Collected data entries:
(** Reading a list along all of its indices gives the list back. *)
Lemma nth_along_seq {A : Type} (d : A) (l : list A) :
  (fun i => nth i l d) <$> seq 0 (length l) = l.
Proof.
  apply list_eq. intros i. rewrite list_lookup_fmap.
  destruct (decide (i < length l)%nat) as [Hlt|Hge].
  - rewrite lookup_seq_lt by exact Hlt. simpl.
    destruct (lookup_lt_is_Some_2 l i Hlt) as [x Hx].
    now rewrite Hx, (nth_lookup_Some l i d x Hx).
  - rewrite (lookup_seq_ge 0 (length l) i) by lia. simpl.
    symmetry. apply lookup_ge_None. lia.
Qed.

(** Indices within range are read without [IndexError]. *)
Lemma take_rows_in_range (d : point) (idx_arr : list nat) (line : list point) :
  Forall (fun i => (i < length line)%nat) idx_arr ->
  take_rows idx_arr line = Some ((fun i => nth i line d) <$> idx_arr).
Proof.
  intros H. unfold take_rows. apply mapM_Some.
  induction H as [|i idx Hi _ IH]; simpl; constructor; [|exact IH].
  destruct (lookup_lt_is_Some_2 line i Hi) as [x Hx].
  now rewrite Hx, (nth_lookup_Some line i d x Hx).
Qed.

Section Ephemeris.

Variable observe : R -> string -> Bodies.position.

Lemma length_sun_line (t : R) : length (sun_line observe t) = 380%nat.
Proof. unfold sun_line. rewrite length_map, length_py_range. reflexivity. Qed.

(** X18: In the equatorial frame the ecliptic is drawn through exactly the
    380 daily positions of the Sun from 190 days before [t] to 189 days
    after it, rearranged in nondecreasing right ascension: whatever
    order [np.argsort] picks among equal keys, the curve is a
    permutation of the samples, no point is moved by a period, and the
    x coordinates never decrease along it.  In the ecliptic frame it is
    the horizontal line at latitude 0. *)
Theorem reference_curve_is_sorted_sun_track (t : R) (idx_arr : list nat) :
  is_argsort (lon <$> sun_line observe t) idx_arr ->
  reference_curve observe true t idx_arr = Some (Horizontal 0) /\
  exists pts,
    reference_curve observe false t idx_arr = Some (Curve pts) /\
    pts ≡ₚ sun_line observe t /\
    length pts = 380%nat /\
    forall i j p q, (i <= j)%nat -> pts !! i = Some p -> pts !! j = Some q ->
                    lon p <= lon q.
Proof.
  intros [Hperm Hsorted]. split; [reflexivity|].
  rewrite length_fmap in Hperm.
  set (line := sun_line observe t) in *.
  assert (Hrange : Forall (fun i => (i < length line)%nat) idx_arr).
  { apply Forall_forall. intros i Hi. rewrite Hperm in Hi.
    apply elem_of_seq in Hi. lia. }
  exists ((fun i => nth i line (0, 0)) <$> idx_arr).
  split; [|split; [|split]].
  - unfold reference_curve. fold line.
    now rewrite (take_rows_in_range (0, 0) idx_arr line Hrange).
  - rewrite Hperm. now rewrite nth_along_seq.
  - rewrite length_fmap, Hperm, length_seq. apply length_sun_line.
  - intros i j p q Hij Hp Hq.
    rewrite list_lookup_fmap in Hp, Hq.
    apply fmap_Some in Hp as [a [Ha ->]]. apply fmap_Some in Hq as [b [Hb ->]].
    assert (Hla : (a < length line)%nat).
    { eapply Forall_forall in Hrange; [exact Hrange|].
      eapply list_elem_of_lookup_2, Ha. }
    assert (Hlb : (b < length line)%nat).
    { eapply Forall_forall in Hrange; [exact Hrange|].
      eapply list_elem_of_lookup_2, Hb. }
    destruct (lookup_lt_is_Some_2 line a Hla) as [x Hx].
    destruct (lookup_lt_is_Some_2 line b Hlb) as [y Hy].
    rewrite (nth_lookup_Some line a (0, 0) x Hx), (nth_lookup_Some line b (0, 0) y Hy).
    apply (Hsorted i j a b (lon x) (lon y) Hij Ha Hb);
      rewrite list_lookup_fmap; [now rewrite Hx | now rewrite Hy].
Qed.

(** The other end of an arrow is the marker moved by the motion
    vector. *)
Lemma arrow_end_unfold (ecl : bool) (t : R) (obj : string) :
  Bodies.arrow_end observe ecl t obj
  = padd (Bodies.marker_xy observe ecl t obj) (Bodies.motion_vector observe ecl t obj).
Proof.
  unfold Bodies.arrow_end, padd.
  destruct (Bodies.marker_xy observe ecl t obj) as [x y].
  destruct (Bodies.motion_vector observe ecl t obj) as [dx dy].
  reflexivity.
Qed.

(** X19: The loop over [objs] draws one marker per body, in the order of the
    dictionary and at the projection a star at that apparent position
    gets, and exactly three arrows: for the Sun, Mercury and Venus in
    that order, each between the marker of the body and the marker moved
    by the body's motion vector. *)
Theorem arrows_for_sun_mercury_venus (ecliptic_coords : bool) (t : R) :
  body_arrows observe ecliptic_coords t
  = [ (Bodies.marker_xy observe ecliptic_coords t "sun",
       padd (Bodies.marker_xy observe ecliptic_coords t "sun")
            (Bodies.motion_vector observe ecliptic_coords t "sun"));
      (Bodies.marker_xy observe ecliptic_coords t "mercury",
       padd (Bodies.marker_xy observe ecliptic_coords t "mercury")
            (Bodies.motion_vector observe ecliptic_coords t "mercury"));
      (Bodies.marker_xy observe ecliptic_coords t "venus",
       padd (Bodies.marker_xy observe ecliptic_coords t "venus")
            (Bodies.motion_vector observe ecliptic_coords t "venus")) ] /\
  map fst (body_markers observe ecliptic_coords t) = Bodies.objs /\
  forall obj p, (obj, p) ∈ body_markers observe ecliptic_coords t ->
                p = star_xy ecliptic_coords (observe t obj).
Proof.
  split; [|split].
  - unfold body_arrows, Bodies.objs. simpl.
    rewrite !arrow_end_unfold. reflexivity.
  - reflexivity.
  - intros obj p Hin. unfold body_markers in Hin.
    apply list_elem_of_In, in_map_iff in Hin as [o [[= <- <-] _]].
    unfold Bodies.marker_xy, star_xy. reflexivity.
Qed.

End Ephemeris.

(** With [Chart.receding] the Sun's right ascension falls from day to
    day, so the sorted curve runs through the samples backwards. *)
Lemma reference_curve_is_sorted_sun_track_witness :
  exists pts,
    reference_curve receding false 0 (reverse (seq 0 380)) = Some (Curve pts) /\
    pts ≡ₚ sun_line receding 0 /\
    length pts = 380%nat /\
    forall i j p q, (i <= j)%nat -> pts !! i = Some p -> pts !! j = Some q ->
                    lon p <= lon q.
Proof.
  refine (proj2 (reference_curve_is_sorted_sun_track
                   receding 0 (reverse (seq 0 380)) _)).
  split.
  - rewrite length_fmap, length_sun_line. apply reverse_Permutation.
  - intros i j a b ka kb Hij Ha Hb Hka Hkb.
    assert (Hkey : forall a ka,
               (lon <$> sun_line receding 0) !! a = Some ka ->
               ka = (180 - (0 + IZR (-190 + Z.of_nat a)) / 2) / 15).
    { clear. intros a ka Ha. rewrite list_lookup_fmap in Ha.
      apply fmap_Some in Ha as [p [Hp ->]].
      unfold sun_line, py_range in Hp.
      change (map ?f ?l) with (f <$> l) in Hp.
      rewrite !list_lookup_fmap in Hp.
      apply fmap_Some in Hp as [z [Hz ->]].
      apply fmap_Some in Hz as [k [Hk ->]].
      apply lookup_seq in Hk as [-> _]. reflexivity. }
    apply reverse_lookup_Some in Ha as [Ha Hi].
    apply reverse_lookup_Some in Hb as [Hb Hj].
    rewrite length_seq in Ha, Hb, Hi, Hj.
    apply lookup_seq in Ha as [-> _]. apply lookup_seq in Hb as [-> _].
    rewrite (Hkey _ _ Hka), (Hkey _ _ Hkb).
    assert (Hz : (-190 + Z.of_nat (0 + (380 - S j)) <= -190 + Z.of_nat (0 + (380 - S i)))%Z)
      by lia.
    apply IZR_le in Hz. lra.
Defined.

End CurveFacts.

(** ** The axis *)

Module AxisFacts.
Import Frame.

(** X20: Whatever the selector, the x axis gets thirteen evenly spaced ticks
    that start at 0 and end exactly at the period; the limits run from
    the period down to 0, so the axis is flipped. *)
Theorem xticks_cover_period (v : pyval) :
  exists a,
    frame_setup v = Returned a /\
    xlim a = (period a, 0) /\
    length (xticks a) = 13%nat /\
    forall k z, xticks a !! k = Some z ->
                IZR z = INR k * (period a / 12) /\ 0 <= IZR z <= period a.
Proof.
  assert (E1 : arange 0 361 30
               = [0; 30; 60; 90; 120; 150; 180; 210; 240; 270; 300; 330; 360]%Z)
    by (vm_compute; reflexivity).
  assert (E2 : arange 0 25 2 = [0; 2; 4; 6; 8; 10; 12; 14; 16; 18; 20; 22; 24]%Z)
    by (vm_compute; reflexivity).
  unfold frame_setup. eexists. split; [reflexivity|]. simpl.
  rewrite E1, E2.
  destruct (truthy v); (split; [reflexivity|]); (split; [reflexivity|]);
    intros k z Hk;
    do 13 (destruct k as [|k]; [injection Hk as <-; simpl; lra|]);
    discriminate.
Qed.

End AxisFacts.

- Exercise details -
Each line from the top of the entries above through the line containing "Forall (fun i => (i < length line)%nat) idx_arr ->" must be transcribed exactly, and no other line may appear.

- Output below -
(** Reading a list along all of its indices gives the list back. *)
Lemma nth_along_seq {A : Type} (d : A) (l : list A) :
  (fun i => nth i l d) <$> seq 0 (length l) = l.
Proof.
  apply list_eq. intros i. rewrite list_lookup_fmap.
  destruct (decide (i < length l)%nat) as [Hlt|Hge].
  - rewrite lookup_seq_lt by exact Hlt. simpl.
    destruct (lookup_lt_is_Some_2 l i Hlt) as [x Hx].
    now rewrite Hx, (nth_lookup_Some l i d x Hx).
  - rewrite (lookup_seq_ge 0 (length l) i) by lia. simpl.
    symmetry. apply lookup_ge_None. lia.
Qed.

(** Indices within range are read without [IndexError]. *)
Lemma take_rows_in_range (d : point) (idx_arr : list nat) (line : list point) :
  Forall (fun i => (i < length line)%nat) idx_arr ->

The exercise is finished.